A few items we kept, some we gave away, some we sold in a country auction sale and many went into large dumpsters that we rented. At first, things went slowly. With time we got quite ruthless at making these decisions.

I was working alone the day that I tackled the bedroom closet in Jean’s country house.

I was on a roll when it came to fast decisions. What to do with that fur stole that had two real fox heads with beaded glass eyes, looking like something Eleanor Roosevelt would have worn in the 1940s? Put it in the auction sale. The shoebox with the revolver inside? Take it to the police station for disposal. The military uniform that belonged to my great-uncle Herbert, who died in 1910? Donate it to his regiment.

And then came the heavy plastic bag containing ashes and a few chips of bone.

Judy the disobedient dog had died only months before and this appeared to be her cremated remains.

I could not put the much-loved pet of my much-loved aunt into the dumpster.

I went outside to look around. There was a fence at the back of the property, and beyond that was a farmer’s cornfield. That, I thought, would be a pleasant resting place for a dog who had lived a troubled life.
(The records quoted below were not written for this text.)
(** ** Snapshots *)

Definition upsert_snapshot (sid repo host time ps tgs desc : string) (commit : bool) : dbc Snapshot :=
  let x := mkSnapshot sid repo host time ps tgs desc in
  _ ← execute (replace_snapshot x);
  _ ← commit_if commit;
  mret x.
Definition bulk_upsert_snapshots (l : list Snapshot) (commit : bool) : dbc Z :=
  if bool_decide (l = []) then mret 0
  else
    _ ← executemany replace_snapshot l;
    _ ← commit_if commit;
    mret (len l).
Definition list_snapshots (repo : option string) (d : Catalog) : list Snapshot :=
  order_by (by_key timestamp)
    (match repo with
     | Some r => where_ (fun s => sql_eq (s_repo_id s) r) (snapshots d)
     | None => snapshots d
     end).
Definition get_snapshot (sid : string) (d : Catalog) : option Snapshot :=
  fetchone (where_ (fun s => sql_eq (snapshot_id s) sid) (snapshots d)).
Definition delete_snapshots_for_repo (repo : string) : dbc Z :=
  n ← (execute (delete_snapshots (fun s => sql_eq (s_repo_id s) repo)) : dbc Z);
  _ ← (commit : dbc unit);
  mret n.
Definition delete_blank_snapshots : dbc Z :=
  n ← (execute (delete_snapshots (fun s => sql_eq (snapshot_id s) "")) : dbc Z);
  _ ← (commit : dbc unit);
  mret n.

(** ** Recorded splits *)

Definition can_record_splits (d : Catalog) : bool := bool_decide (is_Some (key_escrow d)).
Definition get_split (repo : string) (d : Catalog) : option KeyEscrow :=
  match key_escrow d with
  | None => None
  | Some l => fetchone (where_ (fun x => sql_eq (ke_repo_id x) repo) l)
  end.
Definition record_split (repo : string) (k n i : Z) (at_ : option string) (now : string) (commit : bool) :
    dbc KeyEscrow :=
  let x := mkKeyEscrow repo k n i (default now at_) in
  _ ← execute (upsert_split (fun _ _ => true) x);
  _ ← commit_if commit;
  got ← query (get_split repo);
  match got with Some x => mret x | None => raise AssertionError end.
Definition clear_split (repo : string) (commit : bool) : dbc unit :=
  exists_ ← query can_record_splits;
  if negb exists_ then mret tt
  else
    _ ← execute (delete_split repo);
    commit_if commit.

Definition _repo_name (repo : string) (d : Catalog) : option string :=
  r_name <$> fetchone (where_ (fun x => sql_eq (r_repo_id x) repo) (repositories d)).
(** Under the id, or else, as older builds recorded it, under the name. *)
Definition get_split_for_repo (repo : string) (d : Catalog) : option KeyEscrow :=
  match get_split repo d with
  | Some x => Some x
  | None =>
      match _repo_name repo d with
      | None => None
      | Some n => if sql_eq n repo then None else get_split n d
      end
  end.

(** ** Names of the configuration *)

(** [os.path.normpath] *)
Definition norm_step (absolute : bool) (comps : list string) (c : string) : list string :=
  if String.eqb c "" || String.eqb c "." then comps
  else if negb (String.eqb c "..") || (negb absolute && bool_decide (comps = [])) ||
          (negb (bool_decide (comps = [])) && String.eqb (List.last comps "") "..")
  then comps ++ [c]
  else removelast comps.
Definition normpath (p : string) : string :=
  let slashes := if String.prefix "///" p then "/" else if String.prefix "//" p then "//"
                 else if String.prefix "/" p then "/" else "" in
  let comps := foldl (norm_step (negb (String.eqb slashes ""))) [] (split_on "/"%char p) in
  let r := String.append slashes (String.concat "/" comps) in
  if String.eqb r "" then "." else r.

(** [mirrors] maps each key of the configuration to the text of its mirror path. *)
Definition config_key (mirrors : list (string * string)) (r : Repository) : option string :=
  let by_path := foldl (fun d m => dict_put (normpath m.2) m.1 d) [] mirrors in
  let by_lower := foldl (fun d m => dict_put (str_lower m.1) m.1 d) [] mirrors in
  match dict_get (normpath (mirror_path r)) by_path with
  | Some key => Some key
  | None =>
      match dict_get (r_name r) mirrors with
      | Some _ => Some (r_name r)
      | None => dict_get (str_lower (r_name r)) by_lower
      end
  end.
Definition config_names_by_repo_id (mirrors : list (string * string)) (d : Catalog) : list (string * string) :=
  foldl (fun out r => match config_key mirrors r with
                      | Some key => dict_put (r_repo_id r) key out
                      | None => out
                      end) [] (repositories d).

Definition recorded_splits (config_names : list (string * string)) (d : Catalog) : list (string * (Z * Z)) :=
  foldl (fun out x => match get_split_for_repo x.1 d with
                      | Some r => dict_put x.2 (threshold r, shares r) out
                      | None => out
                      end) [] config_names.
Definition recorded_splits_by_name (mirrors : list (string * string)) (d : Catalog) : list (string * (Z * Z)) :=
  let names := config_names_by_repo_id mirrors d in
  let matched := snd <$> names in
  foldl (fun out m =>
    if bool_decide (is_Some (dict_get m.1 out)) || bool_decide (m.1 ∈ matched) then out
    else match get_split m.1 d with
         | Some r => dict_put m.1 (threshold r, shares r) out
         | None => out
         end) (recorded_splits names d) mirrors.
(* ===== verification/BurnFrame.v ===== *)
(** * What burning one volume may change

    [touched v loc d d']: of volume [v] only its status and the two dates of its life
    cycle, of discs only the one of [v] at [loc], and events of [v] are appended;
    everything else in the catalog is as before.  Every catalog operation of a burn is
    such a step, and the constraints of the schema make each of them succeed. *)

From S2P Require Import Prelude Sqlite Catalog VolumeEvents Queries Volumes VolumeCopies.
Open Scope string_scope.
Open Scope list_scope.
Open Scope Z_scope.

Definition with_life (st : string) (closed verified : option string) (v : Volume) : Volume :=
  mkVolume (volume_id v) (label v) (uuid v) (media_type v) (capacity_bytes v) (used_bytes v)
    (location v) st (created_at v) closed verified.
Definition same_volume (x y : Volume) : Prop := exists st c w, y = with_life st c w x.

Definition volume_step (v : Z) (x y : Volume) : Prop :=
  y = x \/ (volume_id x = v /\ same_volume x y).
Definition other_tables (d : Catalog) :=
  (packs d, repositories d, volume_packs d, snapshots d, locations d, burn_sessions d,
   session_volumes d, key_escrow d, seq_volumes d, seq_packs d).
Definition new_events (P : VolumeEvent -> Prop) (d d' : Catalog) : Prop :=
  exists evs, volume_events d' = volume_events d ++ evs /\ Forall P evs.
(** Some event with [P] is new. *)
Definition new_event (P : VolumeEvent -> Prop) (d d' : Catalog) : Prop :=
  exists evs e, volume_events d' = volume_events d ++ evs /\ e ∈ evs /\ P e.

Record touched (v : Z) (loc : string) (d d' : Catalog) : Prop := {
  tc_volumes : Forall2 (volume_step v) (volumes d) (volumes d');
  tc_copies : forall c, at_place v loc c = false -> c ∈ volume_copies d' <-> c ∈ volume_copies d;
  tc_events : new_events (fun e => ev_volume_id e = v) d d';
  tc_rest : other_tables d' = other_tables d;
}.

Definition status_of (d : Catalog) (v : Z) : option string := status <$> find_volume d v.

Section frame.
Context (v : Z) (loc : string).

Lemma volume_step_refl x : volume_step v x x.
Proof. by left. Qed.
Lemma volume_step_trans x y z : volume_step v x y -> volume_step v y z -> volume_step v x z.
Proof.
  intros [->|[Hv (s1 & c1 & w1 & ->)]] [->|[Hv' (s2 & c2 & w2 & ->)]]; [by left|right..].
  all: split; [done|by eexists _, _, _].
Qed.
Lemma steps_refl l : Forall2 (volume_step v) l l.
Proof. induction l; constructor; [by left|done]. Qed.
Lemma steps_trans l1 l2 l3 :
  Forall2 (volume_step v) l1 l2 -> Forall2 (volume_step v) l2 l3 -> Forall2 (volume_step v) l1 l3.
Proof.
  intros H12. revert l3. induction H12 as [|x y l1 l2 Hxy _ IH]; intros l3 H23; inv H23; constructor.
  - by eapply volume_step_trans.
  - by apply IH.
Qed.
Lemma volume_step_id x y : volume_step v x y -> volume_id y = volume_id x.
Proof. by intros [->|[_ (? & ? & ? & ->)]]. Qed.
Lemma new_events_trans P d1 d2 d3 : new_events P d1 d2 -> new_events P d2 d3 -> new_events P d1 d3.
Proof.
  intros (l1 & H1 & F1) (l2 & H2 & F2). exists (l1 ++ l2).
  rewrite H2, H1, <- app_assoc. split; [done|]. by apply Forall_app.
Qed.
#[export] Instance touched_preorder : PreOrder (touched v loc).
Proof.
  split.
  - intros d. split; [|done|by exists []; rewrite app_nil_r|done].
    apply steps_refl.
  - intros d1 d2 d3 [V1 C1 E1 R1] [V2 C2 E2 R2]. split.
    + by eapply steps_trans.
    + intros c Hc. by rewrite C2, C1.
    + by eapply new_events_trans.
    + by rewrite R2, R1.
Qed.
Lemma new_event_l P d1 d2 d3 : touched v loc d1 d2 -> new_event P d2 d3 -> new_event P d1 d3.
Proof.
  intros [_ _ (l & H & _) _] (evs & e & H2 & He & HP). exists (l ++ evs), e.
  rewrite H2, H, <- app_assoc. split_and!; [done|apply elem_of_app; by right|done].
Qed.
Lemma new_event_r P d1 d2 d3 : new_event P d1 d2 -> touched v loc d2 d3 -> new_event P d1 d3.
Proof.
  intros (evs & e & H2 & He & HP) [_ _ (l & H & _) _]. exists (evs ++ l), e.
  rewrite H, H2, <- app_assoc. split_and!; [done|apply elem_of_app; by left|done].
Qed.
Lemma touched_ids d d' : touched v loc d d' -> volume_ids d' = volume_ids d.
Proof.
  intros [HV _ _ _]. induction HV as [|x y l k Hxy _ IH]; csimpl; [done|].
  by rewrite IH, (volume_step_id _ _ Hxy).
Qed.
Lemma touched_locations d d' : touched v loc d d' -> locations d' = locations d.
Proof. intros [_ _ _ R]. by injection R. Qed.
Lemma touched_packs d d' : touched v loc d d' -> volume_packs d' = volume_packs d.
Proof. intros [_ _ _ R]. by injection R. Qed.
End frame.

(** ** The operations *)

Lemma with_status_life st now x : same_volume x (with_status st now x).
Proof. unfold with_status. destruct (sql_eq st "VERIFIED"); destruct x; by eexists _, _, _. Qed.

Lemma step_update v (f : Volume -> Volume) l : (forall x, same_volume x (f x)) ->
  Forall2 (volume_step v) l (update_where (fun x => sql_eq (volume_id x) v) f l).
Proof.
  intros Hf. unfold update_where. induction l as [|x l IH]; csimpl; constructor; [|done].
  destruct (sql_eq (volume_id x) v) eqn:E; [|by left]. right. split; [by sql|apply Hf].
Qed.
Lemma touched_volume_rows v loc f d : (forall x, same_volume x (f x)) ->
  touched v loc d (set_volumes d (update_where (fun x => sql_eq (volume_id x) v) f (volumes d))).
Proof. intros Hf. split; [by apply step_update|done|by exists []; rewrite app_nil_r|done]. Qed.
Lemma touched_append_event v loc e d : ev_volume_id e = v ->
  touched v loc d (set_seqs (set_events d (volume_events d ++ [e])) (seq_volumes d) (seq_packs d)
    (seq_copies d) (seq_events d + 1)).
Proof.
  intros He. split; [|done| |done].
  - apply steps_refl.
  - exists [e]. split; [done|]. by apply Forall_singleton.
Qed.
Lemma touched_status v loc old st now d : touched v loc d (status_changed d v old st now).
Proof.
  etrans; [apply (touched_volume_rows v loc (with_status st now)); intros; apply with_status_life|].
  by apply touched_append_event.
Qed.

(** [update_status] along the graph of transitions, in an open transaction. *)
Lemma update_status_run c v st now x : catalog_wf (current c) -> find_volume (current c) v = Some x ->
  st ∈ allowed_from (status x) -> st <> "DEPRECATED" ->
  exists b, update_status v st now false false c
    = (Ok tt, mkConn (committed c) (status_changed (current c) v (status x) st now) b).
Proof.
  intros Wf Hx Hst Hd.
  assert (accepted (current c) v (status x) st false) as Hacc.
  { split; [by eapply allowed_from_status|done]. }
  destruct (update_status_Ok c v st now false false x Wf Hx Hacc) as (b & d0 & -> & Hd0).
  destruct Hd0 as [->|(_ & ? & _)]; [by exists b|done].
Qed.
Lemma status_changed_wf d v old st now x : catalog_wf d -> find_volume d v = Some x ->
  st ∈ VOLUME_STATUSES -> catalog_wf (status_changed d v old st now).
Proof.
  intros Wf Hx Hst. unfold status_changed, append_note.
  pose proof (set_volume_status_wf d v st now Wf Hst) as W'.
  eapply (wf_insert_event _ W' v "NOTE" now None (status_note old st)). apply insert_event_Ok.
  - apply (find_volume_Some _ _ _ Wf) in Hx as [Hx <-].
    apply list_elem_of_fmap. exists (with_status st now x). split; [by rewrite with_status_id|].
    apply elem_of_update_where. exists x. by rewrite (proj2 (sql_eq_true _ _) eq_refl).
  - by apply sql_in_true.
  - done.
Qed.
Lemma status_changed_of d v old st now x : catalog_wf d -> find_volume d v = Some x ->
  st ∈ VOLUME_STATUSES -> status_of (status_changed d v old st now) v = Some st.
Proof.
  intros Wf Hx Hst. unfold status_of. rewrite (find_status_changed d v old st now x v) by done.
  rewrite decide_True by done. cbn. by rewrite with_status_status.
Qed.

Definition closed_catalog (d : Catalog) (v : Z) (now : string) : Catalog :=
  set_volumes d (update_where (fun x => sql_eq (volume_id x) v) (set_closed_at now) (volumes d)).
Lemma mark_closed_run c v now : catalog_wf (current c) ->
  mark_closed v now false c = (Ok tt, mkConn (committed c) (closed_catalog (current c) v now) true).
Proof.
  intros Wf. unfold mark_closed.
  destruct (update_volume_Ok c v (set_closed_at now) Wf) as [n Hn].
  { intros x Hx _. cbn. pose proof (wf_volume_row _ Wf) as Hr. rewrite Forall_forall in Hr. by apply Hr in Hx as []. }
  by rewrite (db_bind_Ok _ _ _ _ _ Hn).
Qed.
Lemma closed_touched v loc now d : touched v loc d (closed_catalog d v now).
Proof. apply touched_volume_rows. intros x. by exists (status x), (Some now), (verified_at x). Qed.
Lemma closed_wf d v now : catalog_wf d -> catalog_wf (closed_catalog d v now).
Proof.
  intros Wf. apply wf_set_volumes; [done|symmetry; by apply update_where_key..|].
  apply Forall_update_where; [|done]. eapply Forall_impl; [apply Wf|]. by intros ? [].
Qed.
Lemma closed_status d v now : catalog_wf d -> status_of (closed_catalog d v now) v = status_of d v.
Proof.
  intros Wf. unfold status_of. destruct (find_volume d v) as [x|] eqn:Hx.
  - apply (find_volume_Some _ _ _ Wf) in Hx as [Hx Hi].
    assert (find_volume (closed_catalog d v now) v = Some (set_closed_at now x)) as ->; [|done].
    apply (find_volume_Some _ _ _ (closed_wf d v now Wf)). split; [|done].
    apply elem_of_update_where. exists x. by rewrite (proj2 (sql_eq_true _ _) Hi).
  - assert (find_volume (closed_catalog d v now) v = None) as ->; [|done].
    apply find_volume_None. apply find_volume_None in Hx. cbn.
    by rewrite update_where_key.
Qed.

(** [add_event] of the volume. *)
Definition event_catalog (d : Catalog) (v : Z) (ty : string) (loc : option string) (det now : string) : Catalog :=
  set_seqs (set_events d (volume_events d ++ [mkVolumeEvent (seq_events d + 1) v ty now loc det]))
    (seq_volumes d) (seq_packs d) (seq_copies d) (seq_events d + 1).
Lemma add_event_run c v ty loc det now : catalog_wf (current c) -> v ∈ volume_ids (current c) ->
  ty ∈ EVENT_TYPES -> loc ∈ location_names (current c) ->
  exists e, add_event v ty (Some loc) det None now false c
    = (Ok e, mkConn (committed c) (event_catalog (current c) v ty (Some loc) det now) true).
Proof. intros Wf Hv Hty Hl. rewrite add_event_Ok by done. by eexists. Qed.
Lemma event_wf d v ty loc det now : catalog_wf d -> v ∈ volume_ids d -> ty ∈ EVENT_TYPES ->
  loc ∈ location_names d -> catalog_wf (event_catalog d v ty (Some loc) det now).
Proof.
  intros Wf Hv Hty Hl. eapply (wf_insert_event _ Wf v ty now (Some loc) det). by apply insert_event_Ok.
Qed.
Lemma event_status d v ty loc det now : status_of (event_catalog d v ty loc det now) v = status_of d v.
Proof. done. Qed.

(** [add_volume_copy] of a volume and a location the catalog has. *)
Lemma at_place_self i v loc date note sha ver ser size :
  at_place v loc (mkVolumeCopy i v loc "ACTIVE" date note sha ver ser size) = true.
Proof. unfold at_place. cbn. by rewrite !(proj2 (sql_eq_true _ _) eq_refl). Qed.
Lemma upsert_run d v loc date note sha size ver ser : catalog_wf d -> v ∈ volume_ids d ->
  loc ∈ location_names d ->
  exists x d', upsert_copy v loc date note sha size ver ser d = Ok (tt, d') /\ catalog_wf d' /\
    touched v loc d d' /\ volumes d' = volumes d /\ volume_events d' = volume_events d /\
    x ∈ volume_copies d' /\ active_at v loc x = true /\ last_verified_at x = ver /\
    (forall h, sha = Some h -> iso_sha256 x = Some h) /\
    (forall y, y ∈ volume_copies d' -> at_place v loc y = true -> y = x).
Proof.
  intros Wf Hv Hl.
  assert (forall d', upsert_copy v loc date note sha size ver ser d = Ok (tt, d') -> catalog_wf d') as Hwf.
  { intros d' Hd'. by eapply wf_upsert_copy. }
  unfold upsert_copy in *. set (new := mkVolumeCopy _ v loc "ACTIVE" date note sha ver ser size) in *.
  change (fun c => _ && _) with (at_place v loc) in *.
  destruct (exists_row (at_place v loc) (volume_copies d)) eqn:Eo.
  - apply exists_row_true in Eo as (o & Ho & Hp).
    eexists (reburn new o), _. split; [done|]. split; [by apply Hwf|].
    assert (forall y, y ∈ update_where (at_place v loc) (reburn new) (volume_copies d) ->
      at_place v loc y = true -> y = reburn new o) as Huniq.
    { intros y (z & Hz & ->)%elem_of_update_where Hy. destruct (at_place v loc z) eqn:Ez; [|congruence].
      f_equal. by eapply place_unique. }
    split.
    { split; cbn; [apply steps_refl| |by exists []; rewrite app_nil_r|done].
      intros c Hc. rewrite elem_of_update_where. split.
      - intros (y & Hy & ->). destruct (at_place v loc y) eqn:Ey; [|done]. unfold at_place in Hc, Ey. cbn in Hc. congruence.
      - intros Hin. exists c. by rewrite Hc. }
    split_and!; try done.
    + apply elem_of_update_where. exists o. by rewrite Hp.
    + unfold active_at. apply at_place_true in Hp as [Hp1 Hp2]. unfold at_place. cbn.
      by rewrite Hp1, Hp2, !(proj2 (sql_eq_true _ _) eq_refl).
    + intros h ->. done.
  - rewrite (proj2 (has_volume_true d v) Hv), (proj2 (has_location_true d loc) Hl) in *.
    eexists new, _. split; [done|]. split; [by apply Hwf|]. rewrite exists_row_false in Eo.
    split.
    { split; cbn; [apply steps_refl| |by exists []; rewrite app_nil_r|done].
      intros c Hc. rewrite elem_of_app, list_elem_of_singleton. split; [|by left].
      intros [?| ->]; [done|]. unfold new in Hc. by rewrite at_place_self in Hc. }
    split_and!; try done.
    + cbn. apply elem_of_app. right. by apply list_elem_of_singleton.
    + unfold active_at, new. rewrite at_place_self. cbn. by rewrite (proj2 (sql_eq_true _ _) eq_refl).
    + cbn. intros y [Hy|Hy]%elem_of_app Hp; [by rewrite (Eo y Hy) in Hp|].
      by apply list_elem_of_singleton in Hy.
Qed.
Lemma add_copy_run c v loc sha size ver now : catalog_wf (current c) ->
  v ∈ volume_ids (current c) -> loc ∈ location_names (current c) ->
  exists x d', add_volume_copy v loc None EmptyString sha size ver EmptyString now false c
      = (Ok x, mkConn (committed c) d' true) /\ catalog_wf d' /\
    touched v loc (current c) d' /\ volumes d' = volumes (current c) /\
    volume_events d' = volume_events (current c) /\ x ∈ volume_copies d' /\
    active_at v loc x = true /\ last_verified_at x = ver /\
    (forall h, sha = Some h -> iso_sha256 x = Some h).
Proof.
  intros Wf Hv Hl.
  destruct (upsert_run (current c) v loc now EmptyString sha size ver EmptyString Wf Hv Hl)
    as (x & d' & Hu & W' & Ht & Hvs & He & Hx & Ha & Hver & Hsha & Huniq).
  exists x, d'. split; [|done]. unfold add_volume_copy.
  rewrite (db_bind_Ok _ _ _ tt (mkConn (committed c) d' true)).
  2: { unfold execute. cbn [default]. by rewrite Hu. }
  cbn [commit_if]. unfold mbind, db_bind, query, mret, db_ret. cbn [current].
  rewrite (where_unique (active_at v loc) (volume_copies d') x); [done..|].
  intros y Hy Hay. apply Huniq; [done|]. unfold active_at in Hay. by apply andb_true_iff in Hay as [].
Qed.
And that is where I scattered the ashes.

It was not until late that evening that I thought of cousin Frank. What if the ashes were his?

I knew a few things about the final arrangements Frank had made before he died. His worldly goods were to go to my aunt. He was to be cremated in his academic robes from Harvard. There was to be no formal funeral, but, despite his agnosticism, he wanted the Christian committal service (ashes to ashes, dust to dust …) to be read at the crematorium.

What had happened to his ashes? I had no idea.

Perhaps he had spent the last few years in my aunt’s closet, awaiting further action on her part. Knowing her proclivity for hanging onto things, I thought it quite possible.

So, somewhere in a cornfield at dusk, in my imagination I see a ghost emerging from the rustling corn stalks. Is it the hapless Judy barking madly and persistently at the moon?

Or is it the scholarly Frank, once an ordained minister, who now finds himself, like Saint Francis, preaching to the birds?